Exercise objective:
The answer must be a single number: how many lines in the records below contain the word "else".

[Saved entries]
——
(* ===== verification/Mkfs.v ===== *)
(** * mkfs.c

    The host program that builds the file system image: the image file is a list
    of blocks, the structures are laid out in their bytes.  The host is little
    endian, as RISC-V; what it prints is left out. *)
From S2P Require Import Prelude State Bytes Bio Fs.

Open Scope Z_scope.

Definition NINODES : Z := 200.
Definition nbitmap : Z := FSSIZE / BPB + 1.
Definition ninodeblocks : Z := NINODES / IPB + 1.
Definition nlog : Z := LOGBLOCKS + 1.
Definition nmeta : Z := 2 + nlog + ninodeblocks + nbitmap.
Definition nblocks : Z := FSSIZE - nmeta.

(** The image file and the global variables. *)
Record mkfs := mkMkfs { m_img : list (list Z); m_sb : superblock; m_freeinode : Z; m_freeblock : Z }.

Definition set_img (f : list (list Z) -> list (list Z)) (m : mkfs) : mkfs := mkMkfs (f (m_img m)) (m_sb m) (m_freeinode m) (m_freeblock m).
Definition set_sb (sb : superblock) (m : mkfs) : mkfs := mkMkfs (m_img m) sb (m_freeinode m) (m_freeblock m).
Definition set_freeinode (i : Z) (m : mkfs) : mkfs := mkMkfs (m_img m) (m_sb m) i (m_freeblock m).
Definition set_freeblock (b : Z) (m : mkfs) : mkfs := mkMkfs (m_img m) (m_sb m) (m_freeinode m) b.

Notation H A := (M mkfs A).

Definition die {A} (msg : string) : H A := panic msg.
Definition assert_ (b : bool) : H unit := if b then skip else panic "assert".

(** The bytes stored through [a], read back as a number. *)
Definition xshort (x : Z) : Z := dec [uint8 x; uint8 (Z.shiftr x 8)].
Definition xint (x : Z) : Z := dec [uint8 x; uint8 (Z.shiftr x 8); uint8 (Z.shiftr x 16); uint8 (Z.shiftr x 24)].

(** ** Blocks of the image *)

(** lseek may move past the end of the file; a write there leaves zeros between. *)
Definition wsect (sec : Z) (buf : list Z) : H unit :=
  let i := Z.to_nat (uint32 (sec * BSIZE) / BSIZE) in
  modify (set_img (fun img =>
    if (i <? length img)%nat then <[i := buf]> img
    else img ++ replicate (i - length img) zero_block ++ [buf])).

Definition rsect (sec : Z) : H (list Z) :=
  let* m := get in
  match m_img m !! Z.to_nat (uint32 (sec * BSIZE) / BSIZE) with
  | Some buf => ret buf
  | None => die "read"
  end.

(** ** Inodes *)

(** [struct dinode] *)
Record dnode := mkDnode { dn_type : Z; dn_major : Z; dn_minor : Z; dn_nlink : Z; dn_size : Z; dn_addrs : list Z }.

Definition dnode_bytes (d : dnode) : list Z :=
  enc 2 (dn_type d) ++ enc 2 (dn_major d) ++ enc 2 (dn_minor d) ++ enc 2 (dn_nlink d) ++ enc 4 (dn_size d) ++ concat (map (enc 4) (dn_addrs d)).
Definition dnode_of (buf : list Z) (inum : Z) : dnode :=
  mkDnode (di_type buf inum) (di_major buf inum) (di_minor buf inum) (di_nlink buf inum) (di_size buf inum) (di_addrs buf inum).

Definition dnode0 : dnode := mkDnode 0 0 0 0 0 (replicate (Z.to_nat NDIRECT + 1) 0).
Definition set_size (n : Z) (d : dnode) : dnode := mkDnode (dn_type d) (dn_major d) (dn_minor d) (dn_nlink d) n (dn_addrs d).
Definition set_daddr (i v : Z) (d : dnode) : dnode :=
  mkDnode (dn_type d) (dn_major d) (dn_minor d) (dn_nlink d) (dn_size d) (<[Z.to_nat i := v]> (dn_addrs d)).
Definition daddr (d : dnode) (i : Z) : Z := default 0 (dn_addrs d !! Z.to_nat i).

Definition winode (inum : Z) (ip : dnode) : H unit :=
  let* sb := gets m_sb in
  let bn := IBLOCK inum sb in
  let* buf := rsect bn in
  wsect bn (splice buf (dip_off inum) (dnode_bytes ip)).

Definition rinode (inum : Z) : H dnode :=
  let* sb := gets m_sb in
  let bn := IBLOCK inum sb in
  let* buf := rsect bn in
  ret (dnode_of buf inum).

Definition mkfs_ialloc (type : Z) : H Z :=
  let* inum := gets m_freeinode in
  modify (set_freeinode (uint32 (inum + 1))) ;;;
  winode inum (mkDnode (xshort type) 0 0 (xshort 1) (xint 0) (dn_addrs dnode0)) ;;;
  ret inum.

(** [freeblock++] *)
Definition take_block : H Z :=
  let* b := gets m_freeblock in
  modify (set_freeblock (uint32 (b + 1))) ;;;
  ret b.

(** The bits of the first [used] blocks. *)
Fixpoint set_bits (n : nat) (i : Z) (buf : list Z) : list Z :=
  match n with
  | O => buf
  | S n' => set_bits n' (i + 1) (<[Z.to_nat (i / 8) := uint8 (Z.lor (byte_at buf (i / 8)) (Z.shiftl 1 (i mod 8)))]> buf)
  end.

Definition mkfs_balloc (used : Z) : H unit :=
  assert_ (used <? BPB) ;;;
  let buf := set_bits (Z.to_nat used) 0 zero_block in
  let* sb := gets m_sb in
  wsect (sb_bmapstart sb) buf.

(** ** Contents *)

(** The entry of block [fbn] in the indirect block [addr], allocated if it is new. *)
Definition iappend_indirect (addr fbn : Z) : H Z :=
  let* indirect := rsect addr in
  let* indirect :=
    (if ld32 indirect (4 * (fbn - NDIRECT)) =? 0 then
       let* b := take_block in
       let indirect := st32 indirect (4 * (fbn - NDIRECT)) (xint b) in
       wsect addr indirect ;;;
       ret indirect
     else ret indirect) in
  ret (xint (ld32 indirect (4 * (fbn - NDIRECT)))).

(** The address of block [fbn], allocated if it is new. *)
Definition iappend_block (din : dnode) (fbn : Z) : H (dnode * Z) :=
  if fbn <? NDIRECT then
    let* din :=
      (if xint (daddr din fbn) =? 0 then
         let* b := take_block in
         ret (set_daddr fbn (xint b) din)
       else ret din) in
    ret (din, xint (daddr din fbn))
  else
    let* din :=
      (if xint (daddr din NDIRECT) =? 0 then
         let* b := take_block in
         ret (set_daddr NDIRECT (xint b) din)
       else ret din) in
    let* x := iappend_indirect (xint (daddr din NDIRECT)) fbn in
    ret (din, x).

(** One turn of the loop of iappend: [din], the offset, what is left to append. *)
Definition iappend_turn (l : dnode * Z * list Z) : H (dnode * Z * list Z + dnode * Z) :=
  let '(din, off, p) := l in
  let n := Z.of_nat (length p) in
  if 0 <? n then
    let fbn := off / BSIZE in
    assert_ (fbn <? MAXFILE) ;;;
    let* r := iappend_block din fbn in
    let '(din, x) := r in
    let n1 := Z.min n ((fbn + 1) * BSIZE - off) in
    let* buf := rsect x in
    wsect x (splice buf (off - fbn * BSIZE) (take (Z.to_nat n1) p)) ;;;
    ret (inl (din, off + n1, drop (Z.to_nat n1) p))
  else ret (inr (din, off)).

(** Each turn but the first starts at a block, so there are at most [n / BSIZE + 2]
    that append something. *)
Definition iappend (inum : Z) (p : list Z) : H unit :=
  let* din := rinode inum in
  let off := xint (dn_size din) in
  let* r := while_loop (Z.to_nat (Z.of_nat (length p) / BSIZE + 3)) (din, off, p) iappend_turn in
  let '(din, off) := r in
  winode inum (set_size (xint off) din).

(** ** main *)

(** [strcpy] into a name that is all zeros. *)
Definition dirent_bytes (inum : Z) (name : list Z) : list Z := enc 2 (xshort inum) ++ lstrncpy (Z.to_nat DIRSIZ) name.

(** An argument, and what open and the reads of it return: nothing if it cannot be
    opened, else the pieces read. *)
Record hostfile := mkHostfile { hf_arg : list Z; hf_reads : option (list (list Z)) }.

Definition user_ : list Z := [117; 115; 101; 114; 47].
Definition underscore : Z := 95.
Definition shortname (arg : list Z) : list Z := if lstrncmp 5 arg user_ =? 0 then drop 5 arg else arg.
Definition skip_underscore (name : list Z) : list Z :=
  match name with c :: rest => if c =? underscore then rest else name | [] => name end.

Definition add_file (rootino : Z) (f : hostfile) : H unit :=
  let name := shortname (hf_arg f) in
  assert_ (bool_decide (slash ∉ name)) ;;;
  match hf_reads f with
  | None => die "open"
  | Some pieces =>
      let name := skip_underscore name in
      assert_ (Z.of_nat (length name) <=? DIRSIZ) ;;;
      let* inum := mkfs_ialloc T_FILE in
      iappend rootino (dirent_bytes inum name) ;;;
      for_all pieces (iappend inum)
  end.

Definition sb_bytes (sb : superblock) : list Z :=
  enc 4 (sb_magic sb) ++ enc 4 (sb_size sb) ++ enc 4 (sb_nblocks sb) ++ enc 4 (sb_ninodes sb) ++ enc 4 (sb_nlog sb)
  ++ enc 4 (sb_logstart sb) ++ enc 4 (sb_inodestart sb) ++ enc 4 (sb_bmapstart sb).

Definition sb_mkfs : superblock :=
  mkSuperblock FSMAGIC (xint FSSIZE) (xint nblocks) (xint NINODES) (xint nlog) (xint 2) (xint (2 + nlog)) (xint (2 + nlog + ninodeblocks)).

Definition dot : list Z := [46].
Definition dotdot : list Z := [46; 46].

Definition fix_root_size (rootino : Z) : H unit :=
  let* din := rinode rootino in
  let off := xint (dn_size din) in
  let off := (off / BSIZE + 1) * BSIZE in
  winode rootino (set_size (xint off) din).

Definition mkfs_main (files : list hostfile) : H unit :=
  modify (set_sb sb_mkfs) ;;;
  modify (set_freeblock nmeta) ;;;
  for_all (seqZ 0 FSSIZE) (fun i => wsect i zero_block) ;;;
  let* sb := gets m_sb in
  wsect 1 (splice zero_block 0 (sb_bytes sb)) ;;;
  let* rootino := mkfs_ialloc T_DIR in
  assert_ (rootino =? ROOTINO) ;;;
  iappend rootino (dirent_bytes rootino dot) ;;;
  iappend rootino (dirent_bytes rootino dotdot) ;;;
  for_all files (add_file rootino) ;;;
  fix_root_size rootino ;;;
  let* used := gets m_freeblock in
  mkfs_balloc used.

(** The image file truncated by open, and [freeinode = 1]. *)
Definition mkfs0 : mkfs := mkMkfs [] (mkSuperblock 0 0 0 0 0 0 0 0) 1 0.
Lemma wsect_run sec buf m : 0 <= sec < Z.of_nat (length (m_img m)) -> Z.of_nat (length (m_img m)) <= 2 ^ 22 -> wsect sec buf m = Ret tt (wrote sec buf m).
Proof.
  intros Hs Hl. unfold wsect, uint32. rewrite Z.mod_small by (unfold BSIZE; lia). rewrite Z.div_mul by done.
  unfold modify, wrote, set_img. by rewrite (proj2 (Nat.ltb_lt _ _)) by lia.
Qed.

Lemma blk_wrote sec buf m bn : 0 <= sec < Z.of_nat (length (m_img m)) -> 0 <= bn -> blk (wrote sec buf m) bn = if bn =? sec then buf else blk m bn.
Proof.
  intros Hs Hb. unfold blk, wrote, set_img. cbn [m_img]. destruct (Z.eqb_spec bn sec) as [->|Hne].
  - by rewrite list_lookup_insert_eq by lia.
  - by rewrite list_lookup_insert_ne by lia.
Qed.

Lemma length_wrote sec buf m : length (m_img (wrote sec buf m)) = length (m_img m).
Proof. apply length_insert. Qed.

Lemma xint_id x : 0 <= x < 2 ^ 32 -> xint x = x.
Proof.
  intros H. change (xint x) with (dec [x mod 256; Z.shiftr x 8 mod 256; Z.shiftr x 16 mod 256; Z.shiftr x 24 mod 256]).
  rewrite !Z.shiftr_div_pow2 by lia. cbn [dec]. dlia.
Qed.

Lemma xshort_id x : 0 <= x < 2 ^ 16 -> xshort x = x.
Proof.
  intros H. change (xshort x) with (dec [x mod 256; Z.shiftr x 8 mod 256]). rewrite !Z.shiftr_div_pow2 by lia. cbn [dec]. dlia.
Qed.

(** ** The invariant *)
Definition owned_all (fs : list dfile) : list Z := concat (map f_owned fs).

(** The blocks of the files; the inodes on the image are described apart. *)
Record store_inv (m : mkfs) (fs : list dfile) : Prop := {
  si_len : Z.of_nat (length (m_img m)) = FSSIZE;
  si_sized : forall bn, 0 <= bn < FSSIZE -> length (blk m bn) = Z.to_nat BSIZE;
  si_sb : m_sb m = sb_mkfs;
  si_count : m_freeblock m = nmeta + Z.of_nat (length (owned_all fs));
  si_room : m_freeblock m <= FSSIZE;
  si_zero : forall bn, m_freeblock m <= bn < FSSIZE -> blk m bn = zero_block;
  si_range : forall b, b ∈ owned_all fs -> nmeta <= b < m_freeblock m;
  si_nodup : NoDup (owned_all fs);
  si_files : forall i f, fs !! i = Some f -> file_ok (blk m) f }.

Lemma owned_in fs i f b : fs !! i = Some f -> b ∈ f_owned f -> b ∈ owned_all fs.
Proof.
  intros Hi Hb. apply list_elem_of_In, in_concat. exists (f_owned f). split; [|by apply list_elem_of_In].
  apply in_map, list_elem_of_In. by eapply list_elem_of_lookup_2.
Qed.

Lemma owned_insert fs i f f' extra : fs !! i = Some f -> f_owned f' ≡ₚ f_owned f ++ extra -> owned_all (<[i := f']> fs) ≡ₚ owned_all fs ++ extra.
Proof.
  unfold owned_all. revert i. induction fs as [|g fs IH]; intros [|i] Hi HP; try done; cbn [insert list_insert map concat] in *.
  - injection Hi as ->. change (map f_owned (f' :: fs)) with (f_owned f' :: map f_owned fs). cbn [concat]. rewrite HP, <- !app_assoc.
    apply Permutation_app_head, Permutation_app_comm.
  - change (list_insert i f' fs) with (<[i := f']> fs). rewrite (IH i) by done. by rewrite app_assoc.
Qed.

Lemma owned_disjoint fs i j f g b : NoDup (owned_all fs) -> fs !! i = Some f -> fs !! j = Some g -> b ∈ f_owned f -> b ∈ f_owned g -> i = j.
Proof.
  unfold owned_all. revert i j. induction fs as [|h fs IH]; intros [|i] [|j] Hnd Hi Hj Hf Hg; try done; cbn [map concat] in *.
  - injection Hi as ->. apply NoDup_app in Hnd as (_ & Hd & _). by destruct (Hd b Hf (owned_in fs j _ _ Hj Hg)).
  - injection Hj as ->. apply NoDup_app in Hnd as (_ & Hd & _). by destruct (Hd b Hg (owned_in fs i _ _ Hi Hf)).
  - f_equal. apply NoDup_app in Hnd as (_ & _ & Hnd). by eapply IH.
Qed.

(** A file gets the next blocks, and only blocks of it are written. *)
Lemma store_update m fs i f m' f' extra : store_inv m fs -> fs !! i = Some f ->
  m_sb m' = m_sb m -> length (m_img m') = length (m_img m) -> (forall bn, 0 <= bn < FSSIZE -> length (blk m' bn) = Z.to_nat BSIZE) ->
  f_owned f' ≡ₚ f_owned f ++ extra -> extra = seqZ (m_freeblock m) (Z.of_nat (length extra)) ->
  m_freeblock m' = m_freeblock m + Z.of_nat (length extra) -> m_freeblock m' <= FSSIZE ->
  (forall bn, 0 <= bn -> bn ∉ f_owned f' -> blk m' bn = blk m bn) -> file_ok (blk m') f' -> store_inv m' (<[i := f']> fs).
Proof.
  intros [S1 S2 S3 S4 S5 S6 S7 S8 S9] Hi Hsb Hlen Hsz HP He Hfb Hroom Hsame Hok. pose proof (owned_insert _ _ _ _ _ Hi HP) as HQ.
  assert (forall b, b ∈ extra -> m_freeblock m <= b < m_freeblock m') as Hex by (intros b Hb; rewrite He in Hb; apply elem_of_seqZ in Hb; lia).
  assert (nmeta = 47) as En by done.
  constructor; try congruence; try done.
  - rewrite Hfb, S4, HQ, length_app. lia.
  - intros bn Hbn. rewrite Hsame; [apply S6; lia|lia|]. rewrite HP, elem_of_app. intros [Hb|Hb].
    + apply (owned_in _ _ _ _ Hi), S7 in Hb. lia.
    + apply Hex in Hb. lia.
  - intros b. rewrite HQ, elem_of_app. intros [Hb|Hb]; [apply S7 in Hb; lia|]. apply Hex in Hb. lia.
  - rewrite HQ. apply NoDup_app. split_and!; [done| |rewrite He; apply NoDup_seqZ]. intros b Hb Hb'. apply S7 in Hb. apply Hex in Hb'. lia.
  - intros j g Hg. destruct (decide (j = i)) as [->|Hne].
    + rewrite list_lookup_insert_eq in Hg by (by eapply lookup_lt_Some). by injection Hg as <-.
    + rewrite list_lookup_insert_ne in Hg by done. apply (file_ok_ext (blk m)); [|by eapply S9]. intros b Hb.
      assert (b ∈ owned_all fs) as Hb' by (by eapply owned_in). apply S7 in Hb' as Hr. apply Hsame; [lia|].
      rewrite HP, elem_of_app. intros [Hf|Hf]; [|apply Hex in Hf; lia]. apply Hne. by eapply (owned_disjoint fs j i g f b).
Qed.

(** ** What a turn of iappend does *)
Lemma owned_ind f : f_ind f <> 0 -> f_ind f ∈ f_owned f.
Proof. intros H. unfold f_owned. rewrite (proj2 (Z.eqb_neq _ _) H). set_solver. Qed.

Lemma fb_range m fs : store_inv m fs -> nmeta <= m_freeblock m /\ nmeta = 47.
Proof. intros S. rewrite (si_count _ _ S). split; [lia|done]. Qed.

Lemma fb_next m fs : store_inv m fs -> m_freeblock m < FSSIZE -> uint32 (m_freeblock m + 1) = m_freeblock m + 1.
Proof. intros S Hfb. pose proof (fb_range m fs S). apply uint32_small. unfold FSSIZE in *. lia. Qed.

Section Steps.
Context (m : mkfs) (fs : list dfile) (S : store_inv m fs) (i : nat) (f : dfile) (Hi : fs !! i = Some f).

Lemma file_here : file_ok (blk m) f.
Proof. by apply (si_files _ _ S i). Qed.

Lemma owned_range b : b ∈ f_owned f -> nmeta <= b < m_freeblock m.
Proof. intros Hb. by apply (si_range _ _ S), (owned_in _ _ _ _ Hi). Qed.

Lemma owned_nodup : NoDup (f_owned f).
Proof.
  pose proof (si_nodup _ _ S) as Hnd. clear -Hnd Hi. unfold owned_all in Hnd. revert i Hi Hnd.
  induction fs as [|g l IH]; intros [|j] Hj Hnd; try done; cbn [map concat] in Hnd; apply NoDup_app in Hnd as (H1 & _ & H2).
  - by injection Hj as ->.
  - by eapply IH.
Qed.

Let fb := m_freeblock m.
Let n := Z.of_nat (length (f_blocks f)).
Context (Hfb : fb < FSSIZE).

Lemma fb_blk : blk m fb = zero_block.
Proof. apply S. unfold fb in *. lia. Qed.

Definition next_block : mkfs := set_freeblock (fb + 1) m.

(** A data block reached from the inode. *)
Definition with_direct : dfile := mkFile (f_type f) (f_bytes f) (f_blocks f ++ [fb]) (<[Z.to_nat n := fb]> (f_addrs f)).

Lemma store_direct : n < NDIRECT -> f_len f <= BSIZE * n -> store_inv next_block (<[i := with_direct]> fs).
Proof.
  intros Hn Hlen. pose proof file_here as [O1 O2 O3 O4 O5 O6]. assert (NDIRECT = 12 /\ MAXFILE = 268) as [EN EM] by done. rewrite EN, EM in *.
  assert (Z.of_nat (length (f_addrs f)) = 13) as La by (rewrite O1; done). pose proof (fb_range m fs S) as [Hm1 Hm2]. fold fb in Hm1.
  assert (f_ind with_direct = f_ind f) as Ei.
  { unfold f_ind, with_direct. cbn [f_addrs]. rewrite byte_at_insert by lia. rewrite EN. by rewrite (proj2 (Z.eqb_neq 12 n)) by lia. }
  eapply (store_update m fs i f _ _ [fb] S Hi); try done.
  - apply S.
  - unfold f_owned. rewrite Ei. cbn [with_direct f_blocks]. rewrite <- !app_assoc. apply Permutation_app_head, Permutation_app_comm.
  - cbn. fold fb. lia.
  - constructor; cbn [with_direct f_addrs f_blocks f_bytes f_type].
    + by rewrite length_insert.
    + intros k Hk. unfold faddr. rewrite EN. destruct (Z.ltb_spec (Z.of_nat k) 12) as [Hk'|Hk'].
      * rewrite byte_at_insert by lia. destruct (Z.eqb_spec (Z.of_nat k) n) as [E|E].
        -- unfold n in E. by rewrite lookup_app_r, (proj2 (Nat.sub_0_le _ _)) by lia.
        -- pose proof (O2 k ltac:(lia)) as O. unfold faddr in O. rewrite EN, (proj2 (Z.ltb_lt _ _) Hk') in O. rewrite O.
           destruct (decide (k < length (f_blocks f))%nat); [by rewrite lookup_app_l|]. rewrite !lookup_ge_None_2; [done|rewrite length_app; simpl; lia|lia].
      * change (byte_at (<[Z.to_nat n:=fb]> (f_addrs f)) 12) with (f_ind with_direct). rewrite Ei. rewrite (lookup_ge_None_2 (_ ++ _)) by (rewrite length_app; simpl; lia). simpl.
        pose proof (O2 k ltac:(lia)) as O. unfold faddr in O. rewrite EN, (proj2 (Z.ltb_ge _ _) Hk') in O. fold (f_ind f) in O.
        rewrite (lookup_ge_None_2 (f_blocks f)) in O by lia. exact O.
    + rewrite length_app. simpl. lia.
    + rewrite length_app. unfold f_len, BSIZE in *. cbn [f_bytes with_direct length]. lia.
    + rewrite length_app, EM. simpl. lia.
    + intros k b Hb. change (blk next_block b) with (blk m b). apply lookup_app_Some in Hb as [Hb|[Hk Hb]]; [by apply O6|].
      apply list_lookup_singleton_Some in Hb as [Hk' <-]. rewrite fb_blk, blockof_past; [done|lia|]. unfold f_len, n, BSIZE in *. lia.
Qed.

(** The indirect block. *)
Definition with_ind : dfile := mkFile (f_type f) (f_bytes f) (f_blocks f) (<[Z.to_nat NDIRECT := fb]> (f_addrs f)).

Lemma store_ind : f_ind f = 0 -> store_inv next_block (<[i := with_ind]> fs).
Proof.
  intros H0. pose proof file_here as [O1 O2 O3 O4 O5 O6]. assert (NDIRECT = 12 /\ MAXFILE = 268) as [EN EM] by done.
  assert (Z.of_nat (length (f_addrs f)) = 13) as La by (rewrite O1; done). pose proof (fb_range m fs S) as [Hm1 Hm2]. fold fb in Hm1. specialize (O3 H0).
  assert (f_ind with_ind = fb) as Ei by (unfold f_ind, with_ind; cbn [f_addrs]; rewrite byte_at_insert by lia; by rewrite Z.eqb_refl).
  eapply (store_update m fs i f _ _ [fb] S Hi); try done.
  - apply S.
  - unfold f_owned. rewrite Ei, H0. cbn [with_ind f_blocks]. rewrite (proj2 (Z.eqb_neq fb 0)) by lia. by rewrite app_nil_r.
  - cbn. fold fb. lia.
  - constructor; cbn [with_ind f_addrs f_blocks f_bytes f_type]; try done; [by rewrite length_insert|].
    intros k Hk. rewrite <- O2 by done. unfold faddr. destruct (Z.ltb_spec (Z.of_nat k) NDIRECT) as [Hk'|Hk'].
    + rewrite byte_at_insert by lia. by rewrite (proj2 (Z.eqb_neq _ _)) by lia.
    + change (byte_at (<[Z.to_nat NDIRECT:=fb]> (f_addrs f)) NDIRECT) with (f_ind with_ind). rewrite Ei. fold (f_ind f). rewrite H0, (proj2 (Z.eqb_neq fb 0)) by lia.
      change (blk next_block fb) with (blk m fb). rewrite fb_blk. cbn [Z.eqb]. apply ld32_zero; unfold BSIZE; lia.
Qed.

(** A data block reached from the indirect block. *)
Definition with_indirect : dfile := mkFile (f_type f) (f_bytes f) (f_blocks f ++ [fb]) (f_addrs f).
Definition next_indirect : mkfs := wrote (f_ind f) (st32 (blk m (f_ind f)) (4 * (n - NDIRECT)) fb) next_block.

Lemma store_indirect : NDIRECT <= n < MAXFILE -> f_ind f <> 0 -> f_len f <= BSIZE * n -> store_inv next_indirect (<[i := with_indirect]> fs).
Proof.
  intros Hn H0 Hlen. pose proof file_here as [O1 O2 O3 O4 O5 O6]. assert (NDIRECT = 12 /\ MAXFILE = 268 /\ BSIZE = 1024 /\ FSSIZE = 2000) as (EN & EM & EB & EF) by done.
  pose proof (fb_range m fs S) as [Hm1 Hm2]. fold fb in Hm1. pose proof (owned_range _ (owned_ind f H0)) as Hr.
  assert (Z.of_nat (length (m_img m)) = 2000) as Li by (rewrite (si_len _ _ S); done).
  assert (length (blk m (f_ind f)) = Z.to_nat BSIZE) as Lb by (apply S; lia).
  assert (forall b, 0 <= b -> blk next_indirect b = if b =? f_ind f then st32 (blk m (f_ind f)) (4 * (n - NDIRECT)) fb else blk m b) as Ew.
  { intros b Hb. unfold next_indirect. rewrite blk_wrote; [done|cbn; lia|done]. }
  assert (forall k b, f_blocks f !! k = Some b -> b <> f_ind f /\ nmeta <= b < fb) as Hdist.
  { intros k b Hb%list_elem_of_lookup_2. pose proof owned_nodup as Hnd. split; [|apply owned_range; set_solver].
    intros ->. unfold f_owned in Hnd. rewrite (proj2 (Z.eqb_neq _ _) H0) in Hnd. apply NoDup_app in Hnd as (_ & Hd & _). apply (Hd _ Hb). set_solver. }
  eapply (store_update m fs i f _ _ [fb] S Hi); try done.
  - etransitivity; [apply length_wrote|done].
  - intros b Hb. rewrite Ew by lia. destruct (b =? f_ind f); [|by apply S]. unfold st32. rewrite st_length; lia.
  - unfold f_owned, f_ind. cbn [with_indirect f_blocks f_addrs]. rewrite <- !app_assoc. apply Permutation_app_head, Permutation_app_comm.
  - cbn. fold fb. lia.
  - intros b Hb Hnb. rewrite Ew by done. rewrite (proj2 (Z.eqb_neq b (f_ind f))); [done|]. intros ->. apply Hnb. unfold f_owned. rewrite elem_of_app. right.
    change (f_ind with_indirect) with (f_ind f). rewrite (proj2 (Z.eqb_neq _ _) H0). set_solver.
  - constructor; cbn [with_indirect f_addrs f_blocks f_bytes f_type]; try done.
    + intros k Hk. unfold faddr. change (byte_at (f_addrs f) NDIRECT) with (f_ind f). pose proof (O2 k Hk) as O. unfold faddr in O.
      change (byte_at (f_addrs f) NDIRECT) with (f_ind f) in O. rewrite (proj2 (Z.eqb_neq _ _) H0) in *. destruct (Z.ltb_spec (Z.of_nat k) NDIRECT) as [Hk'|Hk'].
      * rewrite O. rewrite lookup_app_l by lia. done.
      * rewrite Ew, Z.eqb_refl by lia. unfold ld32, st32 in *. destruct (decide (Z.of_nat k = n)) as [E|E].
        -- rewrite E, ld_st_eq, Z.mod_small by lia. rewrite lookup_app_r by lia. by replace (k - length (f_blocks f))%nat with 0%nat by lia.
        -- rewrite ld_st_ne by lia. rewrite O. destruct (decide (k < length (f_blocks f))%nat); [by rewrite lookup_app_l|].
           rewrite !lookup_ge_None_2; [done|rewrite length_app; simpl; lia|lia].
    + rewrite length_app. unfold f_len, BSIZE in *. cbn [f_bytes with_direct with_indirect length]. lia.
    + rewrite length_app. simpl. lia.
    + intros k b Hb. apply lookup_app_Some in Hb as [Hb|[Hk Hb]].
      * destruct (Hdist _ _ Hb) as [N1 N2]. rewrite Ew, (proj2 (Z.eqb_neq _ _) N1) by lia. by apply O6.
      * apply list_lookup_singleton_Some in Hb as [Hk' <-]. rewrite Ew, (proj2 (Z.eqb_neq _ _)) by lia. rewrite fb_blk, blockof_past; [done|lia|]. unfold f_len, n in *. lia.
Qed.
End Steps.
——
Task result:
12